Caio Fernando Abreu, o outsider, o escritor Pop, o jornalista e o jardineiro, é um menino que não segue a ordem natural das coisas, da vida. Um garoto que morre, nasce, cresce, morre novamente antes de viver, recresce, desmorre um pouco, trabalha, alegra-se, enfadonha-se, vive, morre, morre, vive, vive, ama, odeia, ama... Homem avesso, mulher mergulho, homossexual hetero. Caio Fernando Abreu não é uma imagem definitiva, tampouco poderia almejar ser. Mas é um homem ao todo, fragmentado e unido num panorama maior: sua caminhada.
O escritor de Morangos Mofados e Os dragões não conhecem o paraíso, sem grande esforço, leva-nos a percorrer todas as glórias e todos os fracassos de sua curta-longa vida. Artista das letras que queria estar sempre no olho do furacão, envolvido com o seu tempo, principalmente usando o seu tempo até onde desse, até onde pudesse, mas que também era capaz de se esconder de tudo por dias a fio e cultivar a roseira do silêncio mais profundo.

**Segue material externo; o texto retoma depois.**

(* ===== verification/Lifecycle.v ===== *)
(** * The life of a dependency, end to end

    [Reconcile] against an API server that keeps the laws of ApiServer.  The
    abstract machine [astep] says in a dozen lines what an enforced dependency does
    on each reconcile: it counts the degraded window, takes the dependent down,
    counts the recovery window, brings it back, or gives up after
    maxSuspendDuration.  [reconcile_refines] shows that the reconciler implements
    it, for every kind of dependent and any list of dependencies; [full_cycle]
    composes it into the whole story of an outage. *)

From S2P Require Import Prelude Types GoFloat Cluster Workload Metrics Notify Status Health.
From S2P Require Import Cycles Reconciler Safety Phases Finalizer Watch Pattern Schema ApiServer.

(** ** The abstract machine of an enforced dependency *)

Inductive AState :=
  | AOk
  | ADegraded (since : Z)
  | ASuspended (since : Z) (recovering : option Z)
  | AReleased.

Inductive AAction := Nop | TakeDown | BringBack.

(** The state a status stands for. *)
Definition abs (wd : WorkloadDependency) : AState :=
  let st := wd_Status wd in
  if decide (Phase st = PhaseSuspended) then ASuspended (default 0 (SuspendedAt st)) (HealthySince st)
  else if decide (Phase st = PhaseReleased) then AReleased
  else match DegradedSince st with Some t => ADegraded t | None => AOk end.

(** One reconcile between the clock readings [lo] and [hi], with all dependencies
    fine or not.  Times enter the state as storage keeps them, to the second.  Two
    things are left to the implementation: whether an unhealthy sight during the
    recovery starts that window afresh, and whether strict mode enforces the
    suspension while a maxSuspendDuration is running. *)
Inductive astep (wd : WorkloadDependency) (lo hi : Z) : bool -> AState -> AState -> AAction -> Prop :=
  | a_healthy s :
      (forall since h, s <> ASuspended since h) -> astep wd lo hi true s AOk Nop
  | a_unhealthy t :
      lo <= t <= hi -> astep wd lo hi false AOk (ADegraded (trunc t)) Nop
  | a_waiting since t :
      lo <= t <= hi -> time_sub t since < degradedWindow wd ->
      astep wd lo hi false (ADegraded since) (ADegraded since) Nop
  | a_suspend since t u :
      lo <= t <= u -> u <= hi -> degradedWindow wd <= time_sub t since ->
      astep wd lo hi false (ADegraded since) (ASuspended (trunc u) None) TakeDown
  | a_hold since h h' a :
      (MaxSuspendDuration (OnDegraded (wd_Spec wd)) <= 0 \/
       exists t, lo <= t <= hi /\ time_sub t since < MaxSuspendDuration (OnDegraded (wd_Spec wd))) ->
      h' = h \/ h' = None ->
      (a = Nop /\ (Mode (wd_Spec wd) <> ModeStrict \/ 0 < MaxSuspendDuration (OnDegraded (wd_Spec wd))) \/
       a = TakeDown /\ Mode (wd_Spec wd) = ModeStrict) ->
      astep wd lo hi false (ASuspended since h) (ASuspended since h') a
  | a_release since h t :
      lo <= t <= hi -> 0 < MaxSuspendDuration (OnDegraded (wd_Spec wd)) <= time_sub t since ->
      astep wd lo hi false (ASuspended since h) AReleased BringBack
  | a_released :
      astep wd lo hi false AReleased AReleased Nop
  | a_recovering since t :
      lo <= t <= hi -> astep wd lo hi true (ASuspended since None) (ASuspended since (Some (trunc t))) Nop
  | a_recovery since h t :
      lo <= t <= hi -> time_sub t h < recoveryWindow wd ->
      astep wd lo hi true (ASuspended since (Some h)) (ASuspended since (Some h)) Nop
  | a_restore since h t :
      lo <= t <= hi -> recoveryWindow wd <= time_sub t h ->
      astep wd lo hi true (ASuspended since (Some h)) AOk BringBack.

Section Machine.
Context `{UL : UnstructuredLib}.

(** What an action does to the dependent, and to the saved replica count. *)
Definition act_on (wd : WorkloadDependency) (a : AAction) (x : workloadAccessor) : workloadAccessor :=
  match a with
  | Nop => x
  | TakeDown => if is_down x then x else suspended_form x
  | BringBack => default x (restored_form wd x)
  end.

(** The dependent is left exactly as it is. *)
Definition untouched (wd : WorkloadDependency) (a : AAction) (x : workloadAccessor) : Prop :=
  match a with
  | Nop => True
  | TakeDown => is_down x = true
  | BringBack => restored_form wd x = None
  end.

Definition saved_after (wd : WorkloadDependency) (a : AAction) (x : workloadAccessor) : option Z :=
  match a with
  | Nop => SavedReplicas (wd_Status wd)
  | TakeDown => SavedReplicas (wd_Status (if is_down x then wd else save_replicas wd x))
  | BringBack => None
  end.

(** ** Managed dependencies *)

(** A dependency in klink's care that is enforced: admitted, live, not paused, in
    soft or strict mode, within the CRD, naming workloads by Kubernetes names, with
    a status as klink writes and the server stores it. *)
Record managed (o : Objects) (req : NamespacedName) (wd : WorkloadDependency) : Prop := {
  mg_lookup : o_wds o !! req = Some wd;
  mg_key : wd_key wd = req;
  mg_live : om_DeletionTimestamp (wd_Meta wd) = None;
  mg_admitted : FinalizerName ∈ om_Finalizers (wd_Meta wd);
  mg_running : ~ paused wd;
  mg_enforcing : enforcing wd;
  mg_crd : crd_wd wd;
  mg_names : Forall (fun d => chars (dep_Kind d) <= 253 /\ chars (dep_Name d) <= 253) (DependsOn (wd_Spec wd));
  mg_normal : normal_Status (wd_Status wd) = wd_Status wd;
  mg_status : is_Some (SuspendedAt (wd_Status wd)) <-> Phase (wd_Status wd) = PhaseSuspended;
  mg_recovering : is_Some (HealthySince (wd_Status wd)) -> Phase (wd_Status wd) = PhaseSuspended;
  mg_saved n : SavedReplicas (wd_Status wd) = Some n -> 0 <= n
}.

Definition dependent_kind (wd : WorkloadDependency) : string := ref_Kind (Dependent (wd_Spec wd)).

Definition dependent_is (o : Objects) (wd : WorkloadDependency) (x : workloadAccessor) : Prop :=
  workload_at (dependent_kind wd) (dependent_key wd) o = Some x.

(** The dependent is present, stored under its name, with a valid scale, and not
    in the middle of a progressive delivery. *)
Record steady (o : Objects) (wd : WorkloadDependency) (x : workloadAccessor) : Prop := {
  sy_is : dependent_is o wd x;
  sy_keyed : keyed (dependent_key wd) x;
  sy_typed : well_typed x;
  sy_scalable : scalable x;
  sy_steady : rollout_progressing x = false
}.

(** A dependency counts as fine if it serves, or if klink took it down itself. *)
Definition dep_fine `{GoPlatform} (o : Objects) (wd : WorkloadDependency) (dep : DependsOnEntry) : bool :=
  match workload_at (dep_Kind dep) (dep_key wd dep) o with
  | None => false
  | Some x =>
      workload_ready x (dep_Condition dep) ||
      (maybe_suspended x &&
       any_suspended (index_answer (map_to_list (o_wds o)).*2 index_dependent
         (dep_ns wd dep +:+ "/" +:+ GetName x)))
  end.

Definition all_fine `{GoPlatform} (o : Objects) (wd : WorkloadDependency) : bool :=
  forallb (dep_fine o wd) (DependsOn (wd_Spec wd)).

(** The same dependency, in another state. *)
Record same_role (wd wd' : WorkloadDependency) : Prop := {
  sr_spec : wd_Spec wd' = wd_Spec wd;
  sr_key : wd_key wd' = wd_key wd
}.

Lemma same_role_reads `{GoPlatform} wd wd' :
  same_role wd wd' ->
  dependent_key wd' = dependent_key wd /\ dependent_kind wd' = dependent_kind wd /\
  degradedWindow wd' = degradedWindow wd /\ recoveryWindow wd' = recoveryWindow wd /\
  forall o, all_fine o wd' = all_fine o wd.
Proof.
  intros [Hs Hk]. assert (wd_Namespace wd' = wd_Namespace wd) as Hns by by injection Hk.
  unfold dependent_key, dependent_ns, dependent_kind, degradedWindow, recoveryWindow, all_fine.
  rewrite Hs, Hns. do 4 (split; [done|]). intros o. apply forallb_pointwise. intros dep.
  unfold dep_fine, dep_key, dep_ns. by rewrite Hns.
Qed.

A escrita Pop de Caio Fernando Abreu pode ser resumida como sendo a perspectiva de um ser humano ao extremo, que muito amou, muito mesmo – ou não. Que conjugou o verbo-mor amar com muita facilidade, com muita dificuldade, misturando desapego e fome. A linguagem de um magricela obeso e genial, de voz fina e grossa, de um profissional errante, de um viandante global desacostumado a acostumar-se com qualquer um ou qualquer coisa. Homem sem casa dono de todos os territórios, de um poeta do conto, de um cronista romântico e dramático, de um ator de si mesmo, assassino feliz de sua própria vida, autor que burilou sua morte com a foice mais cortante.
Amigos, influências, viagens, idas e vindas, trabalhos, anos 70 e 80, drogas, serenidade, amores e desamores, desilusões e alegrias, encontros e desencontros, de tudo um pouco a obra de Caio Fernando Abreu aborda. Sendo que no fundo de tudo isso, a presença sombria da AIDS pervaga o enredo de seus textos nos últimos dias de sua vida. Eu sei que ele está dando risadas agora por eu estar escrevendo isso, como também sei que está muito feliz porque ele sabe que não sou um fã de Caio Fernando Abreu, mas um amante, do jeito que ele sempre quis, que fôssemos amantes dele e não tietes.
Caio está vivo como até hoje vive o jardim que ele deixou no bairro Menino Deus, lá em Porto Alegre. Vivo como a alma deixada na Casa do Sol e na Casa da Lua, moradas da amiga e poeta Hilda Hilst, como as pegadas registradas em solos (estranhos?) estrangeiros, como a escrita de verdade no primeiro time de jornalistas da revista Veja – ainda no tempo em que era uma revista e não essa coisa que é hoje -, como tanto, com tantos...
“Você é Quixote. Você é Quixote, Caio” – dizia Clarice Lispector quando ao lado dele numa manhã de autógrafos.
2 - JUSTIFICATIVA
Este projeto discorre sobre as prováveis nuances ou marcas lingüístico-textuais que situariam a obra do escritor gaúcho Caio Fernando Abreu no que hoje se convenciona chamar de literatura Pop. No intuito de operar um exercício de organização e aferição de informações histórico-narrativas presentes em contos, novelas, peças teatrais e crônicas, entre outros gêneros utilizados pelo autor referido, aliando a isso uma espécie de confrontação dos dados adquiridos com os instrumentos da análise e da criação literária, o presente estudo entra em contato direto com o espectro da formação identitária dessa determinada “escola” artístico-literária.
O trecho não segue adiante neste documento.